- Exercise -
In full and without alteration, write out the records.
── Available data
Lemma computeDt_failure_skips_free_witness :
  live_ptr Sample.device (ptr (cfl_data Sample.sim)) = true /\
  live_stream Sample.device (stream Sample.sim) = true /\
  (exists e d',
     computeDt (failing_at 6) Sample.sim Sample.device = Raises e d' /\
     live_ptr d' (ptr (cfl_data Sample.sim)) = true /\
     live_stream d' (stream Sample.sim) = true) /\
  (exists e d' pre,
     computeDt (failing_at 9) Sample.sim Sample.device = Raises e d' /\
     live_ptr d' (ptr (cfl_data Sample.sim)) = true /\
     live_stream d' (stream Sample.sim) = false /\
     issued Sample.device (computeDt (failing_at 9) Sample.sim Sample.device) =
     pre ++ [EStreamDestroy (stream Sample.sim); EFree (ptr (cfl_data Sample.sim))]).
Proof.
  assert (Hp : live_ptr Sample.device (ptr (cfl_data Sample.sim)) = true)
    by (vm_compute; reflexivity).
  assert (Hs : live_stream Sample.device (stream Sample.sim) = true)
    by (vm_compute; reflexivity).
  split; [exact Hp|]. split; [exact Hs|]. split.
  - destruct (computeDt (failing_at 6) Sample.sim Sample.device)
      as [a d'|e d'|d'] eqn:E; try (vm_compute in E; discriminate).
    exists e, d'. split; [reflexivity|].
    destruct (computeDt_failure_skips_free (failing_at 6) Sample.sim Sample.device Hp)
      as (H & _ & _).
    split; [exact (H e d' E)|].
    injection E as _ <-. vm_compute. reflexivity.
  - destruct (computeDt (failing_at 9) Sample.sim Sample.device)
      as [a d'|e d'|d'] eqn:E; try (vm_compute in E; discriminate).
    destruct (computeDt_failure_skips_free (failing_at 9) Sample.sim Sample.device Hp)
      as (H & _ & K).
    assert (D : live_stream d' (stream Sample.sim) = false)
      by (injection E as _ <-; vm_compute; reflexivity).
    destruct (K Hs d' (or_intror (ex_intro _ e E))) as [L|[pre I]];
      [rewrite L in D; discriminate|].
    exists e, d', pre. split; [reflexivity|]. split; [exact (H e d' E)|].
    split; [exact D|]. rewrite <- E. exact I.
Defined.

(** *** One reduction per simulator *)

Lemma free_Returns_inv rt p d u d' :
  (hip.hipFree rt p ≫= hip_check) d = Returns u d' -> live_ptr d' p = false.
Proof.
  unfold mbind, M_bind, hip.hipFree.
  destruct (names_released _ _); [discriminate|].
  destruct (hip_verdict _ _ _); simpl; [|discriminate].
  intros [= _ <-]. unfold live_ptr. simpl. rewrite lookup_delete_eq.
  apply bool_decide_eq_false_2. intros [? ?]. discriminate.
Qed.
────
- Answer -
Lemma computeDt_failure_skips_free_witness :
  live_ptr Sample.device (ptr (cfl_data Sample.sim)) = true /\
  live_stream Sample.device (stream Sample.sim) = true /\
  (exists e d',
     computeDt (failing_at 6) Sample.sim Sample.device = Raises e d' /\
     live_ptr d' (ptr (cfl_data Sample.sim)) = true /\
     live_stream d' (stream Sample.sim) = true) /\
  (exists e d' pre,
     computeDt (failing_at 9) Sample.sim Sample.device = Raises e d' /\
     live_ptr d' (ptr (cfl_data Sample.sim)) = true /\
     live_stream d' (stream Sample.sim) = false /\
     issued Sample.device (computeDt (failing_at 9) Sample.sim Sample.device) =
     pre ++ [EStreamDestroy (stream Sample.sim); EFree (ptr (cfl_data Sample.sim))]).
Proof.
  assert (Hp : live_ptr Sample.device (ptr (cfl_data Sample.sim)) = true)
    by (vm_compute; reflexivity).
  assert (Hs : live_stream Sample.device (stream Sample.sim) = true)
    by (vm_compute; reflexivity).
  split; [exact Hp|]. split; [exact Hs|]. split.
  - destruct (computeDt (failing_at 6) Sample.sim Sample.device)
      as [a d'|e d'|d'] eqn:E; try (vm_compute in E; discriminate).
    exists e, d'. split; [reflexivity|].
    destruct (computeDt_failure_skips_free (failing_at 6) Sample.sim Sample.device Hp)
      as (H & _ & _).
    split; [exact (H e d' E)|].
    injection E as _ <-. vm_compute. reflexivity.
  - destruct (computeDt (failing_at 9) Sample.sim Sample.device)
      as [a d'|e d'|d'] eqn:E; try (vm_compute in E; discriminate).
    destruct (computeDt_failure_skips_free (failing_at 9) Sample.sim Sample.device Hp)
      as (H & _ & K).
    assert (D : live_stream d' (stream Sample.sim) = false)
      by (injection E as _ <-; vm_compute; reflexivity).
    destruct (K Hs d' (or_intror (ex_intro _ e E))) as [L|[pre I]];
      [rewrite L in D; discriminate|].
    exists e, d', pre. split; [reflexivity|]. split; [exact (H e d' E)|].
    split; [exact D|]. rewrite <- E. exact I.
Defined.

(** *** One reduction per simulator *)

Lemma free_Returns_inv rt p d u d' :
  (hip.hipFree rt p ≫= hip_check) d = Returns u d' -> live_ptr d' p = false.
Proof.
  unfold mbind, M_bind, hip.hipFree.
  destruct (names_released _ _); [discriminate|].
  destruct (hip_verdict _ _ _); simpl; [|discriminate].
  intros [= _ <-]. unfold live_ptr. simpl. rewrite lookup_delete_eq.
  apply bool_decide_eq_false_2. intros [? ?]. discriminate.
Qed.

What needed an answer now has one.